Elmer farmer Amanda Coombs says the 9 and a half inches of rain that pounded her family's farm Sunday has ruined at least half of the 60 acres of potatoes growing there.
"The water raised the potatoes out of the ground. They were actually floating. They'll rot. They'll turn mushy," Amanda said.
"They can only tolerate so much water before they just rot in the ground," fellow farmer Jennifer Coombs said.
This is prime harvest season for potatoes, but Jennifer says farmers are now dealing with disaster. Potatoes can't grow in the muck left behind by the rain.
Here's an example of what's happening: The part of the potato that stayed buried in the dirt looks brown and normal, but the side where the soil was washed away is already turning green. The soup and potato chip companies they supply do not want spuds that are discolored.
At this point, the ground is still so saturated the Coombs can't do anything. They have to let the fields dry out for at least a couple days before they can even attempt to bring in equipment.
"It's just hard on the men, hard on our equipment; mud is just never easy to work with," Jennifer said.

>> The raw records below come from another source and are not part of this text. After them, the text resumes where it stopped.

(* ===== verification/Attributes.v ===== *)
(** * Attributes and policies: [src/neuropil_attributes.c]

    Attributes that are to be put into messages, intents and identities are
    collected in one data block per kind.  A policy is a neuropil Bloom filter of
    required keys and values; attributes comply with it when a filter built of
    them covers all its cells.

    The two properties of a subject (for receiving and for sending), which
    [_np_msgproperty_run_get] finds, are arguments. *)
From Stdlib Require Import ZArith Lia QArith String.
From stdpp Require Import prelude.
From S2P Require Import Prelude Dhkey Rng BloomBase BloomNeuropil Token Crypto Treeval Qcbor Serial Datablock BloomNeuropilSpec BloomNeuropilThms SerialThms DatablockSpec DatablockThms.

Local Open Scope Z_scope.

(** [enum np_msg_attr_type] *)
Definition NP_ATTR_NONE : Z := -1.
Definition NP_ATTR_USER_MSG : Z := 0.
Definition NP_ATTR_INTENT : Z := 1.
Definition NP_ATTR_IDENTITY : Z := 2.
Definition NP_ATTR_IDENTITY_AND_USER_MSG : Z := 3.
Definition NP_ATTR_INTENT_AND_USER_MSG : Z := 4.
Definition NP_ATTR_INTENT_AND_IDENTITY : Z := 5.
Definition NP_ATTR_MAX : Z := 6.

(** [sizeof (np_attributes_t)] *)
Definition ATTRIBUTES_SIZE : Z := 10240.

(** [np_module_struct(attributes)] *)
Abbreviation attributes_module := (list (list Z)).

(** What this file uses of [np_msgproperty_run_t]. *)
Record np_msgproperty_run_t := Msgproperty_run {
  run_attributes : list Z;
  required_attributes_policy : option np_bloom_t;
}.

(** [&attribute_cache[cache]] *)
Definition cache_at (caches : attributes_module) (cache : Z) : result (list Z) :=
  match (if cache <? 0 then None else caches !! Z.to_nat cache) with Some b => Ok b | None => Err Bad_access end.

Definition _np_get_attributes_cache (caches : attributes_module) (cache : Z) : result (list Z) :=
  c_assert (negb (cache =? NP_ATTR_NONE));;
  cache_at caches cache.

Section Attributes.
Context `{Sodium} `{Qcbor}.
Context (encoder_leaves : list item -> Z -> list Z).

Abbreviation np_set_data := (np_set_data encoder_leaves).
Abbreviation np_init_datablock := (np_init_datablock encoder_leaves).

(** ** The caches *)

(** The loop ends at the first block that cannot be initialised. *)
Fixpoint init_caches (blocks : attributes_module) : result (bool * attributes_module) :=
  match blocks with
  | [] => Ok (true, [])
  | b :: blocks =>
      '(r, b) ← np_init_datablock b ATTRIBUTES_SIZE;
      if bool_decide (r = np_data_ok) then '(ret, blocks) ← init_caches blocks; Ok (ret, b :: blocks)
      else Ok (false, b :: blocks)
  end.
(** [_module] is what [np_module_malloc] gives, [NP_ATTR_MAX] blocks of whatever bytes. *)
Definition _np_attributes_init (_module : attributes_module) : result (bool * attributes_module) := init_caches _module.

(** The configuration of a binary attribute: [strncpy (conf.key, key, 254)]. *)
Definition bin_conf (key : list Z) (bin_length : Z) : np_data_conf :=
  Data_conf (until_nul (take 254 key)) NP_DATA_TYPE_BIN bin_length.

(** [if (inheritance != NP_ATTR_NONE) ret = np_set_data (...)] *)
Definition set_inherited (caches : attributes_module) (inheritance : Z) (conf : np_data_conf) (bin : list Z) (ret : np_data_return)
    : result (np_data_return * attributes_module) :=
  if inheritance =? NP_ATTR_NONE then Ok (ret, caches)
  else
    b ← cache_at caches inheritance;
    '(ret, b) ← np_set_data b conf (U_ptr bin);
    Ok (ret, <[Z.to_nat inheritance := b]> caches).

(** [if (p != NULL) ret = np_set_data (p->attributes, ...)] *)
Definition set_optional (block : option (list Z)) (conf : np_data_conf) (bin : list Z) (ret : np_data_return)
    : result (np_data_return * option (list Z)) :=
  match block with
  | None => Ok (ret, None)
  | Some a => '(ret, a) ← np_set_data a conf (U_ptr bin); Ok (ret, Some a)
  end.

Dave Brooks of Dusty Lane Farms in Upper Pittsgrove is worried about his 240 acres of processing tomatoes.
"It's lying on the ground and when the plant takes up so much moisture over such a short period of time, it'll just saturate the tomatoes.," Brooks said.
Dave, an 8th generation farmer, says he won't lose his whole crop, but will take a hit.
Elmer farmer Kristen Hitchen had 2.5 to 3 feet of water sitting in parts of her 250 acre cornfield during the storm.
Some farmers will take losses in the tens of thousands of dollars because of the flooding, which has damaged crops and delayed the harvest. For them, a long dose of sun to dry out their fields can't come soon enough.
Meanwhile, New Jersey's rivers and streams are mostly in good shape despite storms that dumped almost a foot of water on Sunday.
The National Weather Service in Mount Holly says there are only three places above flood levels: the Maurice River in Cumberland County, the Millstone River in Somerset and streams around Lincoln Park in Morris County.
Much of the weekend flooding affected roadways with poor drainage.
Meteorologist Dean Iovino says the Garden State will see showers and isolated thunderstorms Monday, but not as heavy as Sunday. Showers will become even more isolated on Tuesday before drying up on Wednesday.
The Associated Press contributed to this report.